■ **Problem to work on**: From the records below, transcribe only the lines running from the one with "intros Hnone Hc" through the one with "(** The fields a". Keep both of those end lines.

■ **Source information**:
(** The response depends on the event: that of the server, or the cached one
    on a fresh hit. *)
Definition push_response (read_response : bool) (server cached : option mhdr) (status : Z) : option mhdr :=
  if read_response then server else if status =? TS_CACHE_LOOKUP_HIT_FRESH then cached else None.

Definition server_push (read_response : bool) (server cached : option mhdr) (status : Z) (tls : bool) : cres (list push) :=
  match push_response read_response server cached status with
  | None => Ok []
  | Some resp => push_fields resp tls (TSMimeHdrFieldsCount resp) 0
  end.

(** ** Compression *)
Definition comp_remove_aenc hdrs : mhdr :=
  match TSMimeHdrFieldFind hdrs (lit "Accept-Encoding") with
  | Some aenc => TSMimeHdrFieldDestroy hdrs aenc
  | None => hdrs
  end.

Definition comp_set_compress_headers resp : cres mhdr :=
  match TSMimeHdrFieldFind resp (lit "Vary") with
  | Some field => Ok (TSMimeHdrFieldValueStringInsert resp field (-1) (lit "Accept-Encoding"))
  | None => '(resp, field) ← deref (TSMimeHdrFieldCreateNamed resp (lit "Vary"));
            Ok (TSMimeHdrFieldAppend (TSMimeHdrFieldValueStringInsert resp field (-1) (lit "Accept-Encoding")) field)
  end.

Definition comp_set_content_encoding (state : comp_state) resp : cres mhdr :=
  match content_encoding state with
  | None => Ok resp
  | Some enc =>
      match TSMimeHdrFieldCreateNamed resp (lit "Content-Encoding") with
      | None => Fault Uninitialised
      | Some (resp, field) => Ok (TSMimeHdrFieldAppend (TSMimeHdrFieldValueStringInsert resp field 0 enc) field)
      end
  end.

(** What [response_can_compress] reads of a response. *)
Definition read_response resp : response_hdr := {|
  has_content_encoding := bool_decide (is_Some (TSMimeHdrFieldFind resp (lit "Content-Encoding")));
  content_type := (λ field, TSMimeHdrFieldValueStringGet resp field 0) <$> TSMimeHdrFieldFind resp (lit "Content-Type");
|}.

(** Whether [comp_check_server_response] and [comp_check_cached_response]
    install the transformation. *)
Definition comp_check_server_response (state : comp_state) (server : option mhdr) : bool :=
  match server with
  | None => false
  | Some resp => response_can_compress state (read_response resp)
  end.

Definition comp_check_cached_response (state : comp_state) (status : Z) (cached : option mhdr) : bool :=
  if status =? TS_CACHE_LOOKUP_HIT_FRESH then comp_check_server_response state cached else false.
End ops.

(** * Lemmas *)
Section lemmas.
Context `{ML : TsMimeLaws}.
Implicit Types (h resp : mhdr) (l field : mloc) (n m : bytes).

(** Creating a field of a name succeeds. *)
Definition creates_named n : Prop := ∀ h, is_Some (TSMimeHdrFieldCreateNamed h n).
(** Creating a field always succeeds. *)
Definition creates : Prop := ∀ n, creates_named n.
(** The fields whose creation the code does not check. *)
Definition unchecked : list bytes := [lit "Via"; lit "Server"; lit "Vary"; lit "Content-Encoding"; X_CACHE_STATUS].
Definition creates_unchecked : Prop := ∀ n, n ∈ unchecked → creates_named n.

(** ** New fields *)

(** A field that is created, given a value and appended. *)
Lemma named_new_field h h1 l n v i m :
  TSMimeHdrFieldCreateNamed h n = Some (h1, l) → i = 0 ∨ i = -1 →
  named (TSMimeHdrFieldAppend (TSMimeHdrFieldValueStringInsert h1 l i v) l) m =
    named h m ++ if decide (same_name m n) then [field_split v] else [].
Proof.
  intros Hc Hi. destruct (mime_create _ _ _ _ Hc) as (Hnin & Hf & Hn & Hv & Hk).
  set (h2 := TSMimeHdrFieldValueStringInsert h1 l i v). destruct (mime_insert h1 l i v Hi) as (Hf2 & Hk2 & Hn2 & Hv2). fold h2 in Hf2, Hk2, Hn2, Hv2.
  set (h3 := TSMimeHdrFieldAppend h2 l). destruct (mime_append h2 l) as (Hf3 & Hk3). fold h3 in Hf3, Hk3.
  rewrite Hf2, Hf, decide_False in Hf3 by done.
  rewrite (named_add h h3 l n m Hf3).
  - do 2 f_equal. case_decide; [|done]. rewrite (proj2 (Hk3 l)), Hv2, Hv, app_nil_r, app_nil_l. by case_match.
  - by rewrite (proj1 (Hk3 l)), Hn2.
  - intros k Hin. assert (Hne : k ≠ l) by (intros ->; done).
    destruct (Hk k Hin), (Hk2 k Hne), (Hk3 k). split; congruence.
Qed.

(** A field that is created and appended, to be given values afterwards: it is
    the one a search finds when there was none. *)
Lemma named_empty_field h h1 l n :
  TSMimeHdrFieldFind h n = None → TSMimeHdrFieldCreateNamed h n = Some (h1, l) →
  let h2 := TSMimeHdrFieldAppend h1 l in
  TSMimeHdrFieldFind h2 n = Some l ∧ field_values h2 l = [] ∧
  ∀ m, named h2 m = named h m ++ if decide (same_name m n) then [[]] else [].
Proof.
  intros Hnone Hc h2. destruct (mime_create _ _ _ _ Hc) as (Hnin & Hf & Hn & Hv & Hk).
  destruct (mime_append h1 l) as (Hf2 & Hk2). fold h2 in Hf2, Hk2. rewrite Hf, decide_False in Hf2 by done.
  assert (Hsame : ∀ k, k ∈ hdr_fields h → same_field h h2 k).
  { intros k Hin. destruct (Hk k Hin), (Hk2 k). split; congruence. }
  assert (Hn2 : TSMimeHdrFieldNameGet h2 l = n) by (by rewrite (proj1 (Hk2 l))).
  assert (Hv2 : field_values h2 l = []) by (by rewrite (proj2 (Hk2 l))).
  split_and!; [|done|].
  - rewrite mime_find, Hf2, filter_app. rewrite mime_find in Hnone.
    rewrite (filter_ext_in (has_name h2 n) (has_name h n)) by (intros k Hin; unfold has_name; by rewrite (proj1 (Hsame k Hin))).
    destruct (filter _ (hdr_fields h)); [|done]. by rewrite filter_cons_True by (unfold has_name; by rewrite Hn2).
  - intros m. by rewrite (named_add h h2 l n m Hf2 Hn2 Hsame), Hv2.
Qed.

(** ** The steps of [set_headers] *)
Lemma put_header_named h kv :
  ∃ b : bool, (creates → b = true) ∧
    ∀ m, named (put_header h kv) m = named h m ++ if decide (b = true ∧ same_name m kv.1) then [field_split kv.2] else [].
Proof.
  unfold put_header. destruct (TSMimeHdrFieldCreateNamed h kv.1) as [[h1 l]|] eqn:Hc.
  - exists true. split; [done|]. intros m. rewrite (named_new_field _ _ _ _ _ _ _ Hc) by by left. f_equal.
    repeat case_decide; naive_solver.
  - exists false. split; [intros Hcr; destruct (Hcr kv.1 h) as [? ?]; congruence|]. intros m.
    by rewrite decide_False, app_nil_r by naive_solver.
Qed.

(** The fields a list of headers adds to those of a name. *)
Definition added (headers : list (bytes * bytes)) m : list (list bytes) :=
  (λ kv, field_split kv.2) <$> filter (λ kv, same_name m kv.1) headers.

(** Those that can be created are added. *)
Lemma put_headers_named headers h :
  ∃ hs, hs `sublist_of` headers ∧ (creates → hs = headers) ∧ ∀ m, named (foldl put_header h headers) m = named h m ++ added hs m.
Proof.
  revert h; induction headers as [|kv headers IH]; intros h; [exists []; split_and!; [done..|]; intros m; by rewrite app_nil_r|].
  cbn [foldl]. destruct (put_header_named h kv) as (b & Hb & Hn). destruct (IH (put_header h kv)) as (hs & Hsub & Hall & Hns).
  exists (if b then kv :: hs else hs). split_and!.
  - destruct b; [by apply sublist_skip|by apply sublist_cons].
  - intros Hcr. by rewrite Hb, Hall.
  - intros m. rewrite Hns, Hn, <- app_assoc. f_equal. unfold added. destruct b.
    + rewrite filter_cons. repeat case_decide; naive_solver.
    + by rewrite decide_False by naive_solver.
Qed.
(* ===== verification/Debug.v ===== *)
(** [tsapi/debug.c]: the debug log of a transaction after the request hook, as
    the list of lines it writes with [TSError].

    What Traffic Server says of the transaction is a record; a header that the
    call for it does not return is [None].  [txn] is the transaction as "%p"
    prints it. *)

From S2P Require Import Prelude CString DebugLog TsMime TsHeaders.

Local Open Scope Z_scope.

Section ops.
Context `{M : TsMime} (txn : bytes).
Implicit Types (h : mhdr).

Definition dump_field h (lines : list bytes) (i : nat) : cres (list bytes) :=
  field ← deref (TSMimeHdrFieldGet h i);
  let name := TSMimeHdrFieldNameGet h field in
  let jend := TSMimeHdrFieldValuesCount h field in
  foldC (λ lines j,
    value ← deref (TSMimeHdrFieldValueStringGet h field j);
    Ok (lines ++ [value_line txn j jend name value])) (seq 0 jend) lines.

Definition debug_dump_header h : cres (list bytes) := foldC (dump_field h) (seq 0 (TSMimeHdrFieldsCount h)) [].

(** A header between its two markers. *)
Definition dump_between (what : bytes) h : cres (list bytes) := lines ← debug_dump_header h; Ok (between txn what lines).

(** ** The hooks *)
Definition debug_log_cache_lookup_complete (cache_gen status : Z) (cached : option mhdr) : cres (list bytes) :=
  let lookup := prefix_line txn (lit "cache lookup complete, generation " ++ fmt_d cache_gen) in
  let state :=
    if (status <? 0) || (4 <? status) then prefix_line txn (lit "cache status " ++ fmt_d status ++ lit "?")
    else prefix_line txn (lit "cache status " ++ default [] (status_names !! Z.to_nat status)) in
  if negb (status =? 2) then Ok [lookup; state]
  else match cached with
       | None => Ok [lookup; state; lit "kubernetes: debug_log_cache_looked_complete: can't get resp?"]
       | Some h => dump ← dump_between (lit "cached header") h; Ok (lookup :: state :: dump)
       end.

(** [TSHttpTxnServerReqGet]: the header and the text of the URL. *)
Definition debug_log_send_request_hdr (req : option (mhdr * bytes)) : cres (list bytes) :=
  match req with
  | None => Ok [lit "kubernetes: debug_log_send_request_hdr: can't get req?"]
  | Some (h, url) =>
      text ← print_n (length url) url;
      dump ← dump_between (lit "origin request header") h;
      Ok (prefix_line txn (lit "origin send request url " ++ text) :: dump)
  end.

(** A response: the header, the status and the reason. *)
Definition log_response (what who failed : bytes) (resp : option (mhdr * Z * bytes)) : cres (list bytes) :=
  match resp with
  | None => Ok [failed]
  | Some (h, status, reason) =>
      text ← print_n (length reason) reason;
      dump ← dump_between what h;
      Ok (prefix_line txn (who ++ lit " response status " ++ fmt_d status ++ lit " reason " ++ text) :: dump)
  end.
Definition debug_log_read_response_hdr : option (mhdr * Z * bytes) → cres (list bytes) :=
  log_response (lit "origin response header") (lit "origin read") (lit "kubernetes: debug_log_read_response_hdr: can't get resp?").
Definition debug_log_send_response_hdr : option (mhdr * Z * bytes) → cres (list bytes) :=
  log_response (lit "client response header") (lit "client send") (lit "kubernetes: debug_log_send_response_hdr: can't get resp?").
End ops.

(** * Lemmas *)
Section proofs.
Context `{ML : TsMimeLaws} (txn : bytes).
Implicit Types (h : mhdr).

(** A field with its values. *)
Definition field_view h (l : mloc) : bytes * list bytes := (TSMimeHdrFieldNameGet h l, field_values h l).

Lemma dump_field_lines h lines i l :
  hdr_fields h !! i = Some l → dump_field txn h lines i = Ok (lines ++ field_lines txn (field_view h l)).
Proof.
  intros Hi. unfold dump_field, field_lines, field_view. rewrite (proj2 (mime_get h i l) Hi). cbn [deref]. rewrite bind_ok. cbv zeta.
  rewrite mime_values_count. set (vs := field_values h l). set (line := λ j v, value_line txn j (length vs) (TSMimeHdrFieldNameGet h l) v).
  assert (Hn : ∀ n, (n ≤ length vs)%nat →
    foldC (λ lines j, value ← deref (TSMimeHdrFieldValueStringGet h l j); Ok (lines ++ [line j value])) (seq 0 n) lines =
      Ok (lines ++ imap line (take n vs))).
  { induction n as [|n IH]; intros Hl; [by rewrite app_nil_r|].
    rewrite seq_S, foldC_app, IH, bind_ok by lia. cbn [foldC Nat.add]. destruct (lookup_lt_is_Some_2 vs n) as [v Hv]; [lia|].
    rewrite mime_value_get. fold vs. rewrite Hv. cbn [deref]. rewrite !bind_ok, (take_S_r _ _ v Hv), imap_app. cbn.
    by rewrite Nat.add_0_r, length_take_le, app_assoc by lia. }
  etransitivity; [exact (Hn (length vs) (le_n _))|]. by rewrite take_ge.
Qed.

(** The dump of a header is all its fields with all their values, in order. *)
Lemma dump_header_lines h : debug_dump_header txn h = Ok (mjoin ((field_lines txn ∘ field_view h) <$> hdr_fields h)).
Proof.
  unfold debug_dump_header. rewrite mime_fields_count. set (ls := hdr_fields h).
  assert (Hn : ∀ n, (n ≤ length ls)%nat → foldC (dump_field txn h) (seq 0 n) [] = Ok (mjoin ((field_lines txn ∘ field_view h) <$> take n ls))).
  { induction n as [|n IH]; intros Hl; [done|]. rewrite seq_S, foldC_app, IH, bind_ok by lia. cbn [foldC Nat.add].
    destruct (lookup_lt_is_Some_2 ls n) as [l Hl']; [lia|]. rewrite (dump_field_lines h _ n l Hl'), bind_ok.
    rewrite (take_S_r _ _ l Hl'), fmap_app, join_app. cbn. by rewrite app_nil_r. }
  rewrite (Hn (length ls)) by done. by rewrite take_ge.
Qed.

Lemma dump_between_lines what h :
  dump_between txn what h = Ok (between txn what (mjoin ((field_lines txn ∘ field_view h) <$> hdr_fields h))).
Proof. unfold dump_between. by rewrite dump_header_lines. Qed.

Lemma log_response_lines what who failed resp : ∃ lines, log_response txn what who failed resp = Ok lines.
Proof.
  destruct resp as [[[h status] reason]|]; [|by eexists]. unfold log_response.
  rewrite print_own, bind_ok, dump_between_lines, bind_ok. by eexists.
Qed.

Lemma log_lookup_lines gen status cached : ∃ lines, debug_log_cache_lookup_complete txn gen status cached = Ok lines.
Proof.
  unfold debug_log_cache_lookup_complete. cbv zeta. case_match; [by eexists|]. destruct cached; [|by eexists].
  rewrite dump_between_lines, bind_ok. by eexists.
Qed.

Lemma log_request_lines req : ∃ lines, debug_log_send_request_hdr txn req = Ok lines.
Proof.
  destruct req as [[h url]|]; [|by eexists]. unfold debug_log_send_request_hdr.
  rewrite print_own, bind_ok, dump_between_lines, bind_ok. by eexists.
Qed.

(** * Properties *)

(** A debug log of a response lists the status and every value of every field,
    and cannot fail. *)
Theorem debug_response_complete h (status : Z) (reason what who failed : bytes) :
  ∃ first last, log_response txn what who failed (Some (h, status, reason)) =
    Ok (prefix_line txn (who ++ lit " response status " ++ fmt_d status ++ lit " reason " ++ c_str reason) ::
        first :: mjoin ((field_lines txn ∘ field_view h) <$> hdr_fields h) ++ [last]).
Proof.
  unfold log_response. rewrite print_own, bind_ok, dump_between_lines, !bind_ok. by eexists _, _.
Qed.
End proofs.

■ **Result for this exercise**:
  intros Hnone Hc h2. destruct (mime_create _ _ _ _ Hc) as (Hnin & Hf & Hn & Hv & Hk).
  destruct (mime_append h1 l) as (Hf2 & Hk2). fold h2 in Hf2, Hk2. rewrite Hf, decide_False in Hf2 by done.
  assert (Hsame : ∀ k, k ∈ hdr_fields h → same_field h h2 k).
  { intros k Hin. destruct (Hk k Hin), (Hk2 k). split; congruence. }
  assert (Hn2 : TSMimeHdrFieldNameGet h2 l = n) by (by rewrite (proj1 (Hk2 l))).
  assert (Hv2 : field_values h2 l = []) by (by rewrite (proj2 (Hk2 l))).
  split_and!; [|done|].
  - rewrite mime_find, Hf2, filter_app. rewrite mime_find in Hnone.
    rewrite (filter_ext_in (has_name h2 n) (has_name h n)) by (intros k Hin; unfold has_name; by rewrite (proj1 (Hsame k Hin))).
    destruct (filter _ (hdr_fields h)); [|done]. by rewrite filter_cons_True by (unfold has_name; by rewrite Hn2).
  - intros m. by rewrite (named_add h h2 l n m Hf2 Hn2 Hsame), Hv2.
Qed.

(** ** The steps of [set_headers] *)
Lemma put_header_named h kv :
  ∃ b : bool, (creates → b = true) ∧
    ∀ m, named (put_header h kv) m = named h m ++ if decide (b = true ∧ same_name m kv.1) then [field_split kv.2] else [].
Proof.
  unfold put_header. destruct (TSMimeHdrFieldCreateNamed h kv.1) as [[h1 l]|] eqn:Hc.
  - exists true. split; [done|]. intros m. rewrite (named_new_field _ _ _ _ _ _ _ Hc) by by left. f_equal.
    repeat case_decide; naive_solver.
  - exists false. split; [intros Hcr; destruct (Hcr kv.1 h) as [? ?]; congruence|]. intros m.
    by rewrite decide_False, app_nil_r by naive_solver.
Qed.

(** The fields a list of headers adds to those of a name. *)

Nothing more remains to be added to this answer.